Così con Giuseppe Smorto (direttore del sito), i tecnici di Repubblica e la direzione generale di Pier Paolo Cervi sviluppammo Kolumbus, il sistema editoriale di Repubblica che, più tardi, Alessandro riuscì a vendere a gruppi editoriali italiani e stranieri. Ogni tanto mi chiedeva di raccontare ai suoi clienti americani o tedeschi com’era nato Kolumbus e come funzionava. Per me non era un problema: quel sistema lo sentivamo nostro, era il primo nato dalla collaborazione fra ingegneri, tecnici e giornalisti.
Vento, detto “Wind”, era così: un problema era solo un piccolo ostacolo da superare per andare avanti sulla strada della tecnologia digitale. Dell’Intelligenza artificiale, per dire, non è che non vedesse i rischi, ma ti mostrava le opportunità, per esempio nel montaggio dei video. Chiunque, nel mondo dell’editoria avesse un problema tecnico, sapeva che Alessandro avrebbe trovato il modo per risolverlo. Lo sanno direttori del calibro di Ezio Mauro, Mario Calabresi, Ferruccio De Bortoli, Luciano Fontana, Enrico Mentana, Roberto Bernabò, Massimo Russo, Daniela Hamaui: da Repubblica, al Corriere, al Sole 24 Ore, a Open.
Qualche anno fa, Riccardo Luna, gli chiese di creare il sistema editoriale dell’Agi adattando Kolumbus alle complesse esigenze di una grande agenzia di stampa. Alessandro, con D-Share, fece un ottimo lavoro. Tanto che l’Eni, proprietario dell’Agi, decise di rilevare la maggioranza della società. Alessandro ne ebbe un buon ritorno economico e una poltrona importante.
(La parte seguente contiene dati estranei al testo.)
Fixpoint sign_refunds_loop (p : SignRefundsParams) (identity_pubkey : SecpPublicKey) (i : nat)
    (leaves : list LeafKeyTweak) : SE W (exn SignerError) SignedRefundTransactions :=
  match leaves with
  | [] => se_ret {| cpfp_signed_tx := []; direct_signed_tx := []; direct_from_cpfp_signed_tx := [] |}
  | leaf :: leaves =>
      do* (cpfp, direct, direct_from_cpfp) := sign_leaf_refunds p identity_pubkey i leaf in
      do* rest := sign_refunds_loop p identity_pubkey (S i) leaves in
      se_ret {| cpfp_signed_tx := cpfp :: cpfp_signed_tx rest;
                direct_signed_tx := opt_list direct ++ direct_signed_tx rest;
                direct_from_cpfp_signed_tx :=
                  opt_list direct_from_cpfp ++ direct_from_cpfp_signed_tx rest |}
  end.

Definition sign_refunds (p : SignRefundsParams) (leaves : list LeafKeyTweak)
    : SE W (exn SignerError) SignedRefundTransactions :=
  do* identity_pubkey := se_map_err Throw get_identity_public_key in
  sign_refunds_loop p identity_pubkey 0 leaves.

(** ** Claims: the data of a leaf, the jobs sent to the operators, the final signatures *)

Definition of_signer_error (e : SignerError) : ServiceError := SE_SignerError (signer_error e).

Definition leaf_refund_signing_data (receiving_public_key : SecpPublicKey) (leaf_key : LeafKeyTweak)
    : SE W SignerError LeafRefundSigningData :=
  let node := lk_node leaf_key in
  do* nonce := random_commitment in
  do* direct_nonce := random_commitment in
  do* direct_from_cpfp_nonce := random_commitment in
  do* signing_public_key := public_key_from_secret (signing_key leaf_key) in
  se_ret {| rd_signing_private_key := signing_key leaf_key;
            rd_signing_public_key := signing_public_key;
            rd_receiving_public_key := receiving_public_key;
            rd_tx := node_tx node;
            rd_direct_tx := direct_tx node;
            rd_refund_tx := refund_tx node;
            rd_direct_refund_tx := direct_refund_tx node;
            rd_direct_from_cpfp_refund_tx := direct_from_cpfp_refund_tx node;
            rd_signing_nonce_commitment := nonce;
            rd_direct_signing_nonce_commitment := direct_nonce;
            rd_direct_from_cpfp_signing_nonce_commitment := direct_from_cpfp_nonce;
            rd_vout := vout node;
            connector_prev_out := None |}.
A quarant’anni, dunque, poteva dirsi arrivato e soddisfatto, ma non gli bastava. Le idee continuavano a vorticargli per la testa e quella di Sallo! lo prendeva e lo affascinava. Anche perché, finalmente, avrebbe potuto mettere insieme ruolo tecnico ed editoriale. Fare tecnologia per se stesso editore e per la società (Aladino srl) che aveva fondato con Mario Parroco e altri amici. E di nuovo coinvolse me, Giuseppe Smorto e un gruppo di giovani giornalisti (tutti assunti in regola) per una nuova start-up editoriale. E scelse come base la Sicilia dove era nato e aveva (tra Trapani e Palermo) fortissime radici.
Quando cominciammo, poco più di un anno fa, Alessandro aveva già scoperto da nove mesi di avere un tumore grave. Giustamente ne rifiutava lo stigma, ne parlava con riservatezza, ma era certo di farcela. E a vederlo lavorare ci pareva a tutti un’impresa possibile: una riunione a Milano con i pubblicitari, un salto in aereo a Palermo, anche per amicizia e qualche piccola trasgressione alimentare. Ma tra giugno e luglio la sua situazione è peggiorata e anche Sallo! ha dovuto fermarsi.
Alessandro si aggrappava (e noi con lui) ai progetti aperti, alle idee e alle visioni, alla speranza di avere ancora un po’ di tempo con i suoi figli. In un giorno di giugno aveva cancellato tutti gli appuntamenti per una partita di basket con Paolo: “Mi ha stracciato – raccontava – Ma è stata una delle giornate più belle della mia vita”.
Una vita molto bella e troppo breve. Alessandro ci mancherà e mancherà di riflesso anche ai lettori, perché sono persone come lui che fanno la bellezza dei giornali.